Il problema è quando quel grido rimane inascoltato, «lo sono qui, tu dove sei?»[1], quando subentra l’incomunicabilità, allora il rischio è quello di rifugiarsi nella non comunicazione, nel rifiuto dell’altro, nel silenzio patologico, nel sintomo, che non è solo patologia, ma paradossalmente una difesa, un bisogno di sopravvivenza, comunicato con un linguaggio sconosciuto, incomprensibile, indecifrabile. Si fa presto allora definire l’altro che grida, malato, folle, perché i suoi comportamenti sono fuori dagli schemi sociali, una comunicazione senza senso apparente, divergente dai codici comunicativi standardizzati.[2]

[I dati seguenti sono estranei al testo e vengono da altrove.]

(* ===== verification/GoSets.v ===== *)
(** * [pkg/util/sets]: the generic set of the control plane

    [sets.Set] is a Go map to the empty struct, so it can be nil: [nset].
    Methods that only read accept nil; a write to a nil set panics.  Loops
    range over the elements in the (unspecified) order of [elements]; the
    lemmas give each loop its set-theoretic meaning, which does not depend on
    that order. *)

From S2P Require Import Prelude.

Module GoSet.
Section ops.
Context {T : Type} `{Countable T}.
Implicit Types (s t : nset T) (x : T) (items : list T).

(** A map write [s[item] = struct{}{}]. *)
Definition write s x : res (nset T) :=
  match s with
  | Some e => Ok (Some ({[x]} ∪ e))
  | None => Panic "assignment to entry in nil map"
  end.

Definition NewWithLength : nset T := Some ∅.

Fixpoint InsertAll s items : res (nset T) :=
  match items with
  | [] => Ok s
  | item :: items => s ← write s item; InsertAll s items
  end.

Definition New items : nset T :=
  match InsertAll NewWithLength items with Ok s => s | _ => None end.

Definition Insert s x : res (nset T) := write s x.

Definition Delete s x : nset T := (fun e => e ∖ {[x]}) <$> s.

Definition DeleteAll s items : nset T := fold_left Delete items s.

Definition Contains s x : bool := bool_decide (x ∈ nset_elems s).
Definition Len s : nat := nset_len s.
Definition IsEmpty s : bool := bool_decide (nset_len s = 0%nat).

Definition UnsortedList s : list T := elements (nset_elems s).

Definition Merge s s2 : res (nset T) := InsertAll s (UnsortedList s2).

Definition Copy s : nset T := New (UnsortedList s).

Definition Union s s2 : res (nset T) := InsertAll (Copy s) (UnsortedList s2).

Definition Difference s s2 : nset T :=
  New (base.filter (fun k => Contains s2 k = false) (UnsortedList s)).

Definition DifferenceInPlace s s2 : nset T :=
  fold_left (fun acc k => if Contains s2 k then Delete acc k else acc)
    (UnsortedList s) s.

Definition Diff s other : list T * list T :=
  (base.filter (fun k => Contains other k = false) (UnsortedList s),
   base.filter (fun k => Contains s k = false) (UnsortedList other)).

Definition Intersection s s2 : nset T :=
  New (base.filter (fun k => Contains s2 k = true) (UnsortedList s)).

Definition IntersectInPlace s s2 : nset T :=
  fold_left (fun acc k => if Contains s2 k then acc else Delete acc k)
    (UnsortedList s) s.

Definition SupersetOf s s2 : bool :=
  match s2 with
  | None => true
  | Some _ =>
      if (Len s <? Len s2)%nat then false
      else forallb (Contains s) (UnsortedList s2)
  end.

Definition ContainsAll s s2 : bool := SupersetOf s s2.

Definition Equals s other : bool :=
  if negb (Len s =? Len other)%nat then false
  else forallb (Contains other) (UnsortedList s).

(** [InsertContains] and [DeleteContains] update the receiver and report
    whether the item was present. *)
Definition InsertContains s x : res (nset T * bool) :=
  if Contains s x then Ok (s, true)
  else s' ← write s x; Ok (s', false).

Definition DeleteContains s x : nset T * bool :=
  if Contains s x then (Delete s x, true) else (s, false).

End ops.

(** A map of sets: [InsertOrNew] and [DeleteCleanupLast].  The sets a map of
    sets holds are never nil, since [InsertOrNew] is what creates them. *)
Section maps_of_sets.
Context {K T : Type} `{Countable K, Countable T}.
Implicit Types (m : gmap K (gset T)) (k : K) (v : T).

Definition InsertOrNew m k v : gmap K (gset T) :=
  match m !! k with
  | None => <[k := nset_elems (New [v])]> m
  | Some s => <[k := {[v]} ∪ s]> m
  end.

Definition DeleteCleanupLast m k v : gmap K (gset T) :=
  let s := Delete (m !! k) v in
  let m' := match s with Some e => <[k := e]> m | None => m end in
  if IsEmpty s then delete k m' else m'.

End maps_of_sets.

(** ** Meaning of the loops *)
Section lemmas.
Context {T : Type} `{Countable T}.
Implicit Types (s t : nset T) (x : T) (items : list T).

Lemma InsertAll_some e items :
  InsertAll (Some e) items = Ok (Some (e ∪ list_to_set items)).
Proof.
  revert e; induction items as [|x items IH]; intros e; simpl.
  - do 2 f_equal. set_solver.
  - rewrite IH. do 2 f_equal. set_solver.
Qed.

Lemma InsertAll_nil_iff s items :
  (exists w, InsertAll s items = Panic w) <-> s = None /\ items <> [].
Proof.
  destruct s as [e|]; [rewrite InsertAll_some; naive_solver|].
  destruct items; simpl; naive_solver.
Qed.

Lemma New_eq items : New items = Some (list_to_set items).
Proof.
  unfold New, NewWithLength. rewrite InsertAll_some. f_equal. set_solver.
Qed.

Lemma Contains_spec s x : Contains s x = true <-> x ∈ nset_elems s.
Proof. apply bool_decide_eq_true. Qed.

Lemma Contains_false s x : Contains s x = false <-> x ∉ nset_elems s.
Proof. apply bool_decide_eq_false. Qed.

Lemma UnsortedList_elem s x : x ∈ UnsortedList s <-> x ∈ nset_elems s.
Proof. apply elem_of_elements. Qed.

Lemma Copy_eq s : Copy s = Some (nset_elems s).
Proof. unfold Copy, UnsortedList. rewrite New_eq. by rewrite list_to_set_elements_L. Qed.

Lemma Merge_some e t : Merge (Some e) t = Ok (Some (e ∪ nset_elems t)).
Proof.
  unfold Merge, UnsortedList. by rewrite InsertAll_some, list_to_set_elements_L.
Qed.

(** Merging into nil writes, and so panics, exactly when there is something
    to merge. *)
Lemma Merge_nil_panic t :
  (exists w, Merge None t = Panic w) <-> nset_elems t <> ∅.
Proof.
  unfold Merge, UnsortedList. rewrite InsertAll_nil_iff.
  rewrite (elements_empty_iff (nset_elems t)). set_solver.
Qed.

Lemma Union_eq s t : Union s t = Ok (Some (nset_elems s ∪ nset_elems t)).
Proof.
  unfold Union, UnsortedList. by rewrite Copy_eq, InsertAll_some, list_to_set_elements_L.
Qed.

Lemma Difference_eq s t : Difference s t = Some (nset_elems s ∖ nset_elems t).
Proof.
  unfold Difference. rewrite New_eq. f_equal. apply set_eq; intros x.
  rewrite elem_of_list_to_set, list_elem_of_filter, Contains_false, UnsortedList_elem.
  set_solver.
Qed.

Lemma Intersection_eq s t : Intersection s t = Some (nset_elems s ∩ nset_elems t).
Proof.
  unfold Intersection. rewrite New_eq. f_equal. apply set_eq; intros x.
  rewrite elem_of_list_to_set, list_elem_of_filter, Contains_spec, UnsortedList_elem.
  set_solver.
Qed.

(** Deleting while ranging: the loop visits the elements the set had when it
    started. *)
Lemma delete_loop (p : T -> bool) items e :
  fold_left (fun acc k => if p k then Delete acc k else acc) items (Some e)
  = Some (e ∖ list_to_set (base.filter (fun k => p k = true) items)).
Proof.
  revert e; induction items as [|x items IH]; intros e; simpl.
  - f_equal; set_solver.
  - rewrite filter_cons. destruct (p x) eqn:E; simpl; rewrite IH; f_equal; set_solver.
Qed.

Lemma delete_loop_nil (p : T -> bool) items :
  fold_left (fun acc k => if p k then Delete acc k else acc) items None = None.
Proof. induction items as [|x items IH]; simpl; [done|]. by destruct (p x). Qed.

Lemma DifferenceInPlace_eq s t :
  DifferenceInPlace s t = (fun e => e ∖ nset_elems t) <$> s.
Proof.
  unfold DifferenceInPlace. destruct s as [e|]; [|apply delete_loop_nil].
  rewrite delete_loop. simpl. f_equal. apply set_eq; intros x.
  rewrite !elem_of_difference, elem_of_list_to_set, list_elem_of_filter,
    Contains_spec, UnsortedList_elem. simpl. set_solver.
Qed.

Lemma IntersectInPlace_eq s t :
  IntersectInPlace s t = (fun e => e ∩ nset_elems t) <$> s.
Proof.
  unfold IntersectInPlace.
  assert (forall l acc, fold_left (fun acc k => if Contains t k then acc else Delete acc k) l acc
    = fold_left (fun acc k => if negb (Contains t k) then Delete acc k else acc) l acc) as ->.
  { induction l as [|x l IH]; intros; simpl; [done|]. rewrite IH. by destruct (Contains t x). }
  destruct s as [e|]; [|apply (delete_loop_nil (fun k => negb (Contains t k)))].
  rewrite (delete_loop (fun k => negb (Contains t k))). simpl. f_equal.
  apply set_eq; intros x.
  rewrite elem_of_difference, elem_of_list_to_set, list_elem_of_filter,
    negb_true_iff, Contains_false, UnsortedList_elem. simpl.
  destruct (decide (x ∈ nset_elems t)); set_solver.
Qed.

Lemma forallb_contains s t :
  forallb (Contains s) (UnsortedList t) = true <-> nset_elems t ⊆ nset_elems s.
Proof.
  rewrite forallb_elem. setoid_rewrite Contains_spec.
  setoid_rewrite UnsortedList_elem. set_solver.
Qed.

(** The length test of [SupersetOf] is only a shortcut. *)
Lemma SupersetOf_spec s t : SupersetOf s t = true <-> nset_elems t ⊆ nset_elems s.
Proof.
  unfold SupersetOf. destruct t as [e|]; [|simpl; set_solver].
  destruct (Nat.ltb_spec (Len s) (Len (Some e))) as [Hlt|].
  - split; [done|]. intros Hsub. apply subseteq_size in Hsub.
    unfold Len, nset_len in Hlt. lia.
  - apply forallb_contains.
Qed.

(** Comparing the sizes and one inclusion is enough for equality. *)
Lemma Equals_spec s t : Equals s t = true <-> nset_elems s = nset_elems t.
Proof.
  unfold Equals, Len, nset_len.
  destruct (Nat.eqb_spec (size (nset_elems s)) (size (nset_elems t))) as [Hsz|Hsz]; simpl.
  - rewrite forallb_contains. split; [|by intros ->].
    intros Hsub. apply set_subseteq_size_eq; [done|lia].
  - split; [done|]. by intros E; rewrite E in Hsz.
Qed.

Lemma IsEmpty_spec s : IsEmpty s = true <-> nset_elems s = ∅.
Proof. unfold IsEmpty, nset_len. by rewrite bool_decide_eq_true, size_empty_iff_L. Qed.

Lemma nset_len_pos s : (0 < nset_len s)%nat <-> nset_elems s <> ∅.
Proof. unfold nset_len. rewrite <- size_empty_iff_L. lia. Qed.

Lemma InsertContains_some e x :
  InsertContains (Some e) x = Ok (Some ({[x]} ∪ e), bool_decide (x ∈ e)).
Proof.
  unfold InsertContains, Contains. simpl.
  destruct (decide (x ∈ e)).
  - rewrite !bool_decide_eq_true_2 by done. do 3 f_equal. set_solver.
  - by rewrite !bool_decide_eq_false_2.
Qed.

Lemma DeleteContains_some e x :
  DeleteContains (Some e) x = (Some (e ∖ {[x]}), bool_decide (x ∈ e)).
Proof.
  unfold DeleteContains, Contains. simpl.
  destruct (decide (x ∈ e)).
  - by rewrite !bool_decide_eq_true_2.
  - rewrite !bool_decide_eq_false_2 by done. do 2 f_equal. set_solver.
Qed.

End lemmas.

Section maps_of_sets_lemmas.
Context {K T : Type} `{Countable K, Countable T}.
Implicit Types (m : gmap K (gset T)) (k : K) (v : T).

(** What a key of a map of sets holds; an absent key holds nothing. *)
Definition members m k : gset T := default ∅ (m !! k).

(** No key is kept with an empty set. *)
Definition tidy m : Prop := forall k s, m !! k = Some s -> s <> ∅.

Lemma members_InsertOrNew m k v k' :
  members (InsertOrNew m k v) k' =
  if decide (k = k') then {[v]} ∪ members m k' else members m k'.
Proof.
  unfold InsertOrNew, members. rewrite New_eq. simpl.
  destruct (decide (k = k')) as [->|Hne].
  - destruct (m !! k') eqn:E; rewrite lookup_insert_eq; simpl; set_solver.
  - destruct (m !! k) eqn:E; by rewrite lookup_insert_ne.
Qed.

Lemma members_DeleteCleanupLast m k v k' :
  members (DeleteCleanupLast m k v) k' =
  if decide (k = k') then members m k' ∖ {[v]} else members m k'.
Proof.
  unfold DeleteCleanupLast, members.
  destruct (m !! k) as [e|] eqn:E; simpl.
  - destruct (IsEmpty (Some (e ∖ {[v]}))) eqn:Hemp; destruct (decide (k = k')) as [->|Hne].
    + apply IsEmpty_spec in Hemp. simpl in Hemp.
      rewrite lookup_delete_eq, E. simpl. set_solver.
    + by rewrite lookup_delete_ne, lookup_insert_ne.
    + by rewrite lookup_insert_eq, E.
    + by rewrite lookup_insert_ne.
  - rewrite (proj2 (IsEmpty_spec None)) by done.
    destruct (decide (k = k')) as [->|Hne].
    + rewrite lookup_delete_eq, E. simpl. set_solver.
    + by rewrite lookup_delete_ne.
Qed.

Lemma tidy_InsertOrNew m k v : tidy m -> tidy (InsertOrNew m k v).
Proof.
  intros Ht k' s. unfold InsertOrNew. rewrite New_eq. simpl.
  destruct (m !! k) eqn:E; rewrite lookup_insert; case_decide; intros ?; simplify_eq;
    try (by eapply Ht); set_solver.
Qed.

Lemma tidy_DeleteCleanupLast m k v : tidy m -> tidy (DeleteCleanupLast m k v).
Proof.
  intros Ht k' s. unfold DeleteCleanupLast.
  destruct (IsEmpty (Delete (m !! k) v)) eqn:Hemp.
  - rewrite lookup_delete. case_decide; [done|].
    destruct (m !! k) as [e|] eqn:E; simpl; [rewrite lookup_insert_ne by done|]; apply Ht.
  - destruct (m !! k) as [e|] eqn:E; simpl in *; [|done].
    rewrite lookup_insert. case_decide; [|apply Ht]. intros ?; simplify_eq.
    intros He. apply not_true_iff_false in Hemp. apply Hemp. by apply IsEmpty_spec.
Qed.

End maps_of_sets_lemmas.
End GoSet.

#[export] Hint Rewrite @GoSet.New_eq @GoSet.Copy_eq @GoSet.Merge_some
  @GoSet.Difference_eq @GoSet.Intersection_eq @GoSet.DifferenceInPlace_eq : dubbo.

Tanto più se si tratta di un bambino che viene definito problematico per la sua divergenza rispetto ai comportamenti usuali che non sono solamente “strani”, ma significativi se si riesce ad entrare nel suo mondo infantile e nel suo mondo relazionale.

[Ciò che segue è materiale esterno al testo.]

(* ===== verification/GoNet.v ===== *)
(** * More of the Go library: trimming, case, addresses, map iteration

    [strings.TrimPrefix], [TrimSuffix], [TrimSpace], [ToUpper], [EqualFold] and
    [net.SplitHostPort], which the generators parse names with, the order
    of [range] over a map, and [filepath.Clean]. *)

From Stdlib Require Import SpecFloat.
From S2P Require Import Prelude GoStrings Hosts.

(** ** [strings] *)

Definition str_take (n : nat) (s : string) : string := String.substring 0 n s.

Definition TrimPrefix (s pre : string) : string :=
  if HasPrefix s pre then str_drop (String.length pre) s else s.

Definition TrimSuffix (s suf : string) : string :=
  if host.HasSuffix s suf then str_take (String.length s - String.length suf) s else s.

(** White space and letters are those of ASCII: the texts the control plane
    trims and folds are names and enumerations of the Kubernetes API, which are
    ASCII. *)
Definition is_space (c : ascii) : bool :=
  let n := Ascii.nat_of_ascii c in ((9 <=? n)%nat && (n <=? 13)%nat) || (n =? 32)%nat.

Fixpoint trim_left (s : string) : string :=
  match s with
  | String c s' => if is_space c then trim_left s' else s
  | EmptyString => EmptyString
  end.

Fixpoint trim_right (s : string) : string :=
  match s with
  | EmptyString => EmptyString
  | String c s' =>
      match trim_right s' with
      | EmptyString => if is_space c then EmptyString else String c EmptyString
      | s' => String c s'
      end
  end.

Definition TrimSpace (s : string) : string := trim_right (trim_left s).

Definition upper_char (c : ascii) : ascii :=
  let n := Ascii.nat_of_ascii c in
  if ((97 <=? n)%nat && (n <=? 122)%nat) then Ascii.ascii_of_nat (n - 32) else c.
Fixpoint ToUpper (s : string) : string :=
  match s with
  | EmptyString => EmptyString
  | String c s => String (upper_char c) (ToUpper s)
  end.

Definition EqualFold (s t : string) : bool :=
  String.eqb (protocol.ToLower s) (protocol.ToLower t).

(** [strings.ReplaceAll] of one byte by another. *)
Fixpoint ReplaceAll (s : string) (old new : ascii) : string :=
  match s with
  | EmptyString => EmptyString
  | String c s => String (if Ascii.eqb c old then new else c) (ReplaceAll s old new)
  end.

(** ** [net.SplitHostPort]

    [None] for the errors: every caller tests the error and drops it. *)

Definition head_is (c : ascii) (s : string) : bool :=
  match s with String d _ => Ascii.eqb d c | EmptyString => false end.

Fixpoint IndexByte (s : string) (c : ascii) : option nat :=
  match s with
  | EmptyString => None
  | String d s' => if Ascii.eqb d c then Some O else S <$> IndexByte s' c
  end.

(** The bracketed and the plain form give the host and the positions after
    which no bracket may occur. *)
Definition split_host (hostport : string) (i : nat) : option (string * nat * nat) :=
  if head_is "[" hostport then
    match IndexByte hostport "]" with
    | None => None
    | Some e =>
        if (S e =? String.length hostport)%nat then None
        else if (S e =? i)%nat then Some (String.substring 1 (e - 1) hostport, 1%nat, S e)
        else None
    end
  else
    let host := str_take i hostport in
    if negb (no_char ":" host) then None else Some (host, 0%nat, 0%nat).

Definition SplitHostPort (hostport : string) : option (string * string) :=
  match LastIndex hostport ":" with
  | None => None
  | Some i =>
      match split_host hostport i with
      | None => None
      | Some (host, j, k) =>
          if negb (no_char "[" (str_drop j hostport)) then None
          else if negb (no_char "]" (str_drop k hostport)) then None
          else Some (host, str_drop (S i) hostport)
      end
  end.

(** ** [range] over a map

    Go visits each entry of a map once, in an order it does not specify.  A
    definition that depends on the order takes it as a parameter; a theorem
    about it holds for every order. *)
Class RangeOrder : Type := {
  range : forall {K V : Type} `{Countable K}, gmap K V -> list (K * V);
  range_perm : forall {K V : Type} `{Countable K} (m : gmap K V), range m ≡ₚ map_to_list m
}.

(** Some order. *)
Definition key_order : RangeOrder := {|
  range K V _ _ m := map_to_list m;
  range_perm K V _ _ m := reflexivity (map_to_list m)
|}.

(** Another one. *)
Definition reverse_order : RangeOrder := {|
  range K V _ _ m := reverse (map_to_list m);
  range_perm K V _ _ m := reverse_Permutation (map_to_list m)
|}.

(** ** Lemmas *)

Section range.
Context `{RangeOrder} {K V : Type} `{Countable K}.
Implicit Types m : gmap K V.

Lemma elem_of_range m k v : (k, v) ∈ range m <-> m !! k = Some v.
Proof. rewrite range_perm. apply elem_of_map_to_list. Qed.

Lemma NoDup_range m : NoDup (range m).
Proof. rewrite range_perm. apply NoDup_map_to_list. Qed.

Lemma NoDup_range_fst m : NoDup (range m).*1.
Proof. rewrite range_perm. apply NoDup_fst_map_to_list. Qed.

Lemma range_empty : range (∅ : gmap K V) = [].
Proof. apply Permutation_nil_r. by rewrite range_perm, map_to_list_empty. Qed.

Lemma list_to_map_range m : list_to_map (range m) = m.
Proof.
  rewrite <- (list_to_map_to_list m) at 2.
  apply list_to_map_proper; [apply NoDup_range_fst|apply range_perm].
Qed.

End range.

Lemma str_take_app a b : str_take (String.length a) (a +:+ b) = a.
Proof.
  unfold str_take. induction a as [|c a IH]; simpl; [by destruct b|]. by rewrite IH.
Qed.

Lemma prefix_app a b : String.prefix a (a +:+ b) = true.
Proof.
  induction a as [|c a IH]; simpl; [by destruct b|]. by destruct (Ascii.ascii_dec c c).
Qed.

Lemma HasPrefix_app_inv s pre : HasPrefix s pre = true -> s = pre +:+ str_drop (String.length pre) s.
Proof.
  unfold HasPrefix. revert s; induction pre as [|c pre IH]; intros s; [done|].
  destruct s as [|d s]; simpl; [done|]. destruct (Ascii.ascii_dec c d) as [->|]; [|done].
  intros Hp. by rewrite <- IH.
Qed.

Lemma TrimPrefix_app pre s : TrimPrefix (pre +:+ s) pre = s.
Proof. unfold TrimPrefix, HasPrefix. by rewrite prefix_app, str_drop_app. Qed.

Lemma head_is_no_char c s : no_char c s = true -> head_is c s = false.
Proof. destruct s as [|d s]; simpl; [done|]. intros; breflect. done. Qed.

(** [net.SplitHostPort] undoes [host + ":" + port] when neither part has a colon
    or a bracket. *)
Lemma SplitHostPort_join h p :
  forallb (fun c => no_char c h && no_char c p) [":"; "["; "]"]%char = true ->
  SplitHostPort (h +:+ ":" +:+ p) = Some (h, p).
Proof.
  simpl. intros Hc. breflect.
  unfold SplitHostPort. rewrite (LastIndex_app h ":" p) by done.
  unfold split_host. rewrite head_is_no_char; last by rewrite no_char_app; simpl; apply andb_true_iff.
  rewrite str_take_app, H. cbn [negb]. change (str_drop 0 ?s) with s.
  rewrite (str_drop_app_succ h ":" p), !no_char_app. simpl.
  by rewrite H0, H4, H1, H3.
Qed.

Lemma LastIndex_split s c i :
  LastIndex s c = Some i ->
  s = str_take i s +:+ String c (str_drop (S i) s) /\ no_char c (str_drop (S i) s) = true.
Proof.
  revert i; induction s as [|d s IH]; intros i; simpl; [done|].
  destruct (LastIndex s c) as [j|] eqn:Ej.
  - intros [= <-]. destruct (IH j eq_refl) as [E Hn]. split; [|done].
    unfold str_take in *. simpl. by f_equal.
  - destruct (Ascii.eqb_spec d c); [|done]. intros [= <-]. subst d.
    apply LastIndex_none_inv in Ej. unfold str_take. simpl. by destruct s.
Qed.

(** Without brackets, the text of a successful split is the two parts joined by
    its only colon. *)
Lemma SplitHostPort_plain s h p :
  SplitHostPort s = Some (h, p) -> head_is "[" s = false ->
  s = h +:+ ":" +:+ p /\ no_char ":" h = true /\ no_char ":" p = true.
Proof.
  unfold SplitHostPort, split_host. intros E Hb.
  destruct (LastIndex s ":") as [i|] eqn:Ei; [|done]. rewrite Hb in E.
  destruct (no_char ":" (str_take i s)) eqn:Eh; [|done]. cbn [negb] in E.
  branch_in E. destruct (LastIndex_split s _ i Ei) as [E1 E2]. done.
Qed.

(** A loop over a map that keeps some of the entries, with new values. *)
Lemma fold_insert_omap `{Countable K} {V W} (f : K -> V -> option W) (l : list (K * V)) (acc : gmap K W) k :
  NoDup l.*1 -> (forall x, x ∈ l.*1 -> acc !! x = None) ->
  fold_left (fun acc '(k, v) => match f k v with Some w => <[k := w]> acc | None => acc end) l acc !! k
  = match acc !! k with
    | Some w => Some w
    | None => (list_to_map l : gmap K V) !! k ≫= f k
    end.
Proof.
  revert acc; induction l as [|[k' v] l IH]; intros acc Hnd Hacc; simpl.
  { rewrite lookup_empty. simpl. by destruct (acc !! k). }
  apply NoDup_cons in Hnd as [Hk' Hnd]. assert (acc !! k' = None) as Hk'0 by (apply Hacc; set_solver).
  rewrite IH; [|done|].
  - destruct (decide (k' = k)) as [<-|Hne].
    + rewrite Hk'0, lookup_insert_eq. simpl.
      assert ((list_to_map l : gmap K V) !! k' = None) as Hl by by apply not_elem_of_list_to_map.
      destruct (f k' v); [by rewrite lookup_insert_eq|]. by rewrite Hk'0, Hl.
    + rewrite (lookup_insert_ne (list_to_map l)) by done.
      destruct (f k' v); [by rewrite lookup_insert_ne|done].
  - intros x Hx. destruct (f k' v); [|apply Hacc; set_solver].
    rewrite lookup_insert_ne; [apply Hacc; set_solver|]. intros ->. done.
Qed.

Lemma range_insert_omap `{RangeOrder} `{Countable K} {V W} (f : K -> V -> option W) (m : gmap K V) k :
  fold_left (fun acc '(k, v) => match f k v with Some w => <[k := w]> acc | None => acc end)
    (range m) (∅ : gmap K W) !! k = m !! k ≫= f k.
Proof.
  rewrite fold_insert_omap; [|apply NoDup_range_fst|set_solver].
  by rewrite lookup_empty, list_to_map_range.
Qed.

(** ** [m[key(x)] = append(m[key(x)], val(x))] *)
Section group.
Context {A B K : Type} `{Countable K} (key : A -> K) (val : A -> B).

Definition group_by (l : list A) (m : gmap K (list B)) : gmap K (list B) :=
  fold_left (fun m x => <[key x := default [] (m !! key x) ++ [val x]]> m) l m.

Lemma group_by_lookup l m k :
  group_by l m !! k =
  match map val (List.filter (fun x => bool_decide (key x = k)) l) with
  | [] => m !! k
  | vs => Some (default [] (m !! k) ++ vs)
  end.
Proof.
  unfold group_by. revert m; induction l as [|x l IH]; intros m; simpl; [done|].
  rewrite IH. case_bool_decide as Hk; simpl.
  - subst k. rewrite lookup_insert_eq. simpl.
    destruct (map val _); [done|]. by rewrite <- app_assoc.
  - rewrite lookup_insert_ne by done. done.
Qed.

Lemma group_by_default l m k :
  default [] (group_by l m !! k)
  = default [] (m !! k) ++ map val (List.filter (fun x => bool_decide (key x = k)) l).
Proof.
  rewrite group_by_lookup. destruct (map val _) eqn:E; simpl; [|done]. by rewrite app_nil_r.
Qed.

End group.

(** ** [filepath] *)

(** [filepath.Clean], for slashes: the elements, without empty ones and dots, and with
    what two dots take back. *)
Fixpoint clean_elems (rooted : bool) (acc : list string) (elems : list string) : list string :=
  match elems with
  | [] => rev acc
  | e :: elems =>
      if String.eqb e "" || String.eqb e "." then clean_elems rooted acc elems
      else if String.eqb e ".." then
        match acc with
        | a :: acc' => if String.eqb a ".." then clean_elems rooted (e :: acc) elems else clean_elems rooted acc' elems
        | [] => clean_elems rooted (if rooted then [] else [".."]) elems
        end
      else clean_elems rooted (e :: acc) elems
  end.
Definition Clean (path : string) : string :=
  let rooted := HasPrefix path "/" in
  let s := (if rooted then "/" else "") +:+ str_join (clean_elems rooted [] (Split path "/")) "/" in
  if String.eqb s "" then "." else s.

(** [filepath.Dir] *)
Definition Dir (path : string) : string :=
  Clean (match LastIndex path "/" with Some i => str_take (S i) path | None => "" end).

(** ** Floating point *)

(** The binary64 number of an integer, and its conversion back, which truncates. *)
Definition float64 (z : Z) : spec_float := binary_normalize 53 1024 z 0 false.
Definition truncate (f : spec_float) : Z :=
  match f with
  | S754_finite s m e => (if s then -1 else 1) * Z.shiftl (Zpos m) e
  | _ => 0
  end.

(** [int64(d.Seconds())] of a duration in nanoseconds *)
Definition whole_seconds (d : Z) : Z :=
  truncate (SFadd 53 1024 (float64 (Z.quot d 1000000000)) (SFdiv 53 1024 (float64 (Z.rem d 1000000000)) (float64 1000000000))).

Ma gli adulti, i più fortunati, se c’è autocoscienza, si rivolgono agli esperti della patologia, psichiatri o psicoterapeuti, imboccando però, a volte, senza saperlo una strada avventurosa, perché il sintomo va compreso, decifrato o sbrigativamente eliminato. Richiede un tempo di ascolto più umano, “una marcia pacata e silenziosa. La cura singolare si carica di una lentezza che offre un momento essenziale per fare della “solitudine”, non un isolamento securitario, ma un passaggio necessario e propedeutico alla ri-apertura”.[3] Non può essere un tempo affrettato, un tempo standardizzato dalla regola, un tempo monetizzato, non ci sono terapie brevi e veloci, tanto propagandate oggi. Ogni caso richiede il suo tempo, né breve né lungo, è il tempo sospeso, come lo chiamo io, perché ogni persona che soffre è unica, ha il suo dolore, che è unico e sconosciuto ad entrambi i protagonisti della terapia: il paziente e il terapeuta. E il tempo dell’ascolto è un tempo lento per eccellenza, che richiede passione e desiderio di ricerca.